‘Everything we do reflects on God’, Fr Ron Rolheiser

‘Everything we do reflects on God’, Fr Ron Rolheiser Fr Ron Rolheiser

The Newman Centre of Faith and Reason, based in Dublin, is hosting their Annual Newman Lecture. In this occasion, they are welcoming Fr Ron Rolheiser, who will be speaking on ‘not our tribal deity’.

In a recent conversation with The Irish Catholic, the author shared that he will be reflecting on “how we must free up our concept of God from tribalism, nationalism, legalism, false fear, false piety, and sometimes excused expressions.”

Expanding on this, Fr Rolheiser explained, “We’re always creating a God in our image and likeness who can serve our interests. We’ve got ourselves caught in legalism – like the pharisees. Ideology plays into this one factor, but it’s not the only factor.” “Whatever you do, try not to make God look stupid because everything we do reflects on God,” he added.

Fr Rolheiser has observed throughout the years that “The world is just different. No Christian has ever lived like this before. We haven’t helped this generation find the forms to live the faith,” pointing out that “Faith isn’t too explicit anymore, but implicitly, underneath, there is faith, and we have to have new imagination that can help people articulate what they’re feeling and eventually moved them to Christ.”

What role could imagination have in Faith revival? Fr Rolheiser, mentioning the Canadian philosopher, Charles Taylor, points out that “he [Charles Taylor] would look at Ireland and say, ‘you’re not experiencing a crisis of faith, you’re experiencing a crisis of imagination’. Faith is taking different expressions, and we still haven’t been able to articulate that.” Fr Rolheiser continued, “We have a Christianity that has an incredible intellectual imagination. We have a wonderful theology, and we have libraries of books that can save two worlds, but we can’t get people to fall in love anymore with Jesus and with the Church. We don’t have to be afraid of Church renewal.”

Fr Rolheiser mentioned that the Church has been in this situation before, “if you go back to St Francis of Assisi, him and Clare. They refired the imagination of Christianity.
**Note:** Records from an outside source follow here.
Lemma split_framed (ps : list string) (rest : string) :
  Forall (λ p, one_line p = true) ps →
  Js.split (String.concat "" (map sse ps) +:+ rest) = framed_lines ps ++ Js.split rest.
Proof.
  induction 1 as [|p ps Hp Hps IH]; [done|].
  cbn [map]. rewrite concat_nil_cons, <- append_assoc, split_sse, IH by done. done.
Qed.

(** The complete lines of a framed stream closed by [[DONE]]. *)
Lemma complete_wire (ps : list string) :
  Forall (λ p, one_line p = true) ps →
  complete (wire ps) = framed_lines ps ++ ["data: [DONE]"; ""].
Proof.
  intros Hps. unfold complete, wire.
  rewrite split_framed by done.
  rewrite <- (append_nil_r (sse "[DONE]")), split_sse by done.
  rewrite removelast_app_nonempty by done. done.
Qed.

Lemma handleLines_blank (st : State) (rest : list string) :
  handleLines st ("" :: rest) = handleLines st rest.
Proof.
  cbn [Stream.handleLines]. rewrite handleLine_blank.
  by destruct (handleLines st rest) as [[??]?].
Qed.

Lemma handleLines_done (st : State) (rest : list string) :
  handleLines st ("data: [DONE]" :: rest) = (st, [message_stop], true).
Proof. reflexivity. Qed.

Lemma handleLines_parsed (st : State) (p : string) (data : Chunk)
    (rest : list string) :
  JSON_parse "[DONE]" = None → JSON_parse p = Some data →
  handleLines st (("data: " +:+ p) :: rest) =
  let '(st2, ev2, returned) := handleLines (handleData st data).1 rest in
  (st2, (handleData st data).2 ++ ev2, returned).
Proof.
  intros Hdone Hp. cbn [Stream.handleLines].
  rewrite (handleLine_parsed st p data); [done| |done].
  intros ->. congruence.
Qed.
Record StatusStyle := {
  label : string;
  className : string;
  borderClass : string;
}.

Definition statusConfig (s : WasteClass) : StatusStyle :=
  match s with
  | NORMAL => {| label := "NORMAL"; className := "neon-text";
                 borderClass := "neon-border" |}
  | NECESSARY => {| label := "NECESSARY"; className := "neon-text-green";
                    borderClass := "neon-border-green" |}
  | POSSIBLE_WASTE => {| label := "POSSIBLE WASTE";
                         className := "neon-text-amber";
                         borderClass := "neon-border-amber" |}
  | WASTE => {| label := "WASTE"; className := "neon-text-red";
                borderClass := "neon-border-red" |}
  end.

Definition statusSparkline (s : WasteClass) : string :=
  match s with
  | NORMAL => "hsl(var(--neon-green))"
  | NECESSARY => "hsl(var(--primary))"
  | POSSIBLE_WASTE => "hsl(var(--warning))"
  | WASTE => "hsl(var(--neon-red))"
  end.

(** The props; [onBlockClick] only forwards the clicked row and is left out. *)
Record Props := {
  blocks : option (list BlockData.t);
  title : option string;
  subtitle : option string;
  liveLabel : option string;
  showLiveIndicator : option bool;
  totalSavingsOverride : option number;
}.

(** What one card displays. *)
Record Card := {
  key : string * nat;
  row : BlockData.t;
  cfg : StatusStyle;
  energy_bar_pct : number;
  deviation : number;
  deviation_shown : number;
  deviation_destructive : bool;
  history_pts : nat;
  activity : Sparkline.view;
  savings_shown : number;
}.

Inductive Grid :=
  | Placeholder (text : string)
  | CardGrid (cards : list Card).

Record View := {
  heading : string;
  lead : string;
  totalSavings : number;
  totalSavings_shown : number;
  live_indicator : option string;
  grid : Grid;
}.

Section Env.

(** [Math.sin], and the successive readings of [Date.now()]. *)
Variable Math_sin : number -> number.
Variable Date_now : nat -> Z.

(** The locals [deviation] and [energy] of generateHistory at index [i]. *)
Definition deviation_at (variance seed : number) (i : nat) : number :=
  add (mul (Math_sin (add (div (of_nat i) (Fin 2)) seed)) variance)
      (div variance (Fin 3)).

Definition energy_at (baseline variance seed : number) (i : nat) : number :=
  mul baseline (add (Fin 1) (div (deviation_at variance seed i) (Fin 100))).

(** [now] is the reading of [Date.now()] taken by the call. *)
Definition generateHistory (now : Z) (baseline variance seed : number)
    : list BlockHistoryPoint.t :=
  (fun i : nat =>
     BlockHistoryPoint.mk
       (now - (16 - Z.of_nat i) * 15000)%Z
       (toFixed 1 (deviation_at variance seed i))
       (toFixed 2 (energy_at baseline variance seed i))
       baseline) <$> seq 0 16.

Definition mock (k : nat) (block : string)
    (energy_kwh baseline occupancy temperature : Q) (status : WasteClass)
    (savings variance seed : Q) : BlockData.t :=
  BlockData.mk None block (Fin energy_kwh) (Fin baseline) (Fin occupancy)
    (Fin temperature) status (Fin savings) None None None None None None None
    (Some (generateHistory (Date_now k) (Fin baseline) (Fin variance)
             (Fin seed))).

Definition mockBlocks : list BlockData.t :=
  [ mock 0 "Block A — Admin" 42.3 38.5 85 34 NECESSARY 0 10 1;
    mock 1 "Block B — CS Dept" 55.1 35.0 12 26 WASTE 20.1 18 2;
    mock 2 "Block C — Library" 30.2 28.0 60 30 NORMAL 2.2 6 3;
    mock 3 "Block D — Labs" 48.7 36.0 20 33 POSSIBLE_WASTE 12.7 14 4;
    mock 4 "Block E — Hostel" 25.4 24.0 70 29 NORMAL 1.4 5 5;
    mock 5 "Block F — Canteen" 62.0 34.0 8 25 WASTE 28.0 20 6 ].

Definition hasLiveData (p : Props) : bool :=
  match blocks p with
  | Some bs => (0 <? length bs)%nat
  | None => false
  end.

Definition rows (p : Props) : list BlockData.t :=
  if hasLiveData p then default [] (blocks p)
  else if bool_decide (is_Some (blocks p)) then []
  else mockBlocks.

Definition computeTotalSavings (p : Props) : number :=
  match totalSavingsOverride p with
  | Some override => override
  | None => foldl (fun sum b => add sum (BlockData.savings b)) (Fin 0) (rows p)
  end.

(** [block.deviation_pct ?? ((block.energy_kwh - block.baseline) /
    block.baseline * 100)] *)
Definition computeDeviation (block : BlockData.t) : number :=
  match BlockData.deviation_pct block with
  | Some d => d
  | None =>
      mul (div (sub (BlockData.energy_kwh block) (BlockData.baseline block))
               (BlockData.baseline block))
          (Fin 100)
  end.

Definition card (i : nat) (block : BlockData.t) : Card :=
  let deviation := computeDeviation block in
  let history := default [] (BlockData.history block) in
  {| key := (BlockData.block block, i);
     row := block;
     cfg := statusConfig (BlockData.status block);
     energy_bar_pct :=
       min2 (mul (div (BlockData.energy_kwh block) (Fin 70)) (Fin 100))
            (Fin 100);
     deviation := deviation;
     deviation_shown := toFixed 1 deviation;
     deviation_destructive := gtb deviation (Fin 15);
     history_pts := length history;
     activity :=
       Sparkline.Sparkline (BlockHistoryPoint.deviation_pct <$> history)
         (statusSparkline (BlockData.status block)) (Fin 34);
     savings_shown := toFixed 1 (BlockData.savings block) |}.

Definition BlockStatusCards (p : Props) : View :=
  let rows := rows p in
  let totalSavings := computeTotalSavings p in
  {| heading := default "Live Block Status" (title p);
     lead := default "Real-time contextual classification for every building block. Each block maintains its own rolling baseline." (subtitle p);
     totalSavings := totalSavings;
     totalSavings_shown := toFixed 1 totalSavings;
     live_indicator :=
       if default true (showLiveIndicator p)
       then Some (default "LIVE — Streaming from Pathway" (liveLabel p))
       else None;
     grid :=
       if (length rows =? 0)%nat
       then Placeholder "Waiting for live block data..."
       else CardGrid (imap card rows) |}.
Or later on, Dominic and Ignatius did this too. We need a new Francis, a new Clare. We need a new Dominic.”

Talking about the strengths of the Catholic Church the priest mentioned that “I can see Catholics dealing with somebody who comes to church, but we no longer know how to get somebody to come to church. The evangelicals light more fires under people, but they have trouble sustaining it. Whereas we [Catholic Church] can sustain it.”

Commenting on the recent synod and its role in Church renewal, Fr Rolheiser notes that “a lot of people are going to be disappointed with the synod. What did it accomplish? Pope Francis got people of all ideologies into a room to sit down and talk to each other. This is what it accomplished. Pragmatically, doesn’t seem like much. It was more about changing a spirit and bringing a kind of a more of a dialogical model into the Church rather than just straight hierarchy. But if people are going to look at just the results, they’re not going to see a lot of practical results.”

“The Church is going through a phase,” noted the priest. “We always need to never get down or lose hope. The Church has been in this place before. It didn’t die. We must live in hope. Hope isn’t optimism, but God’s promise that the Church isn’t going to die. God is still alive, and Christ is still rising from the dead. And the Church will rise as well,” Fr Rolheiser concluded.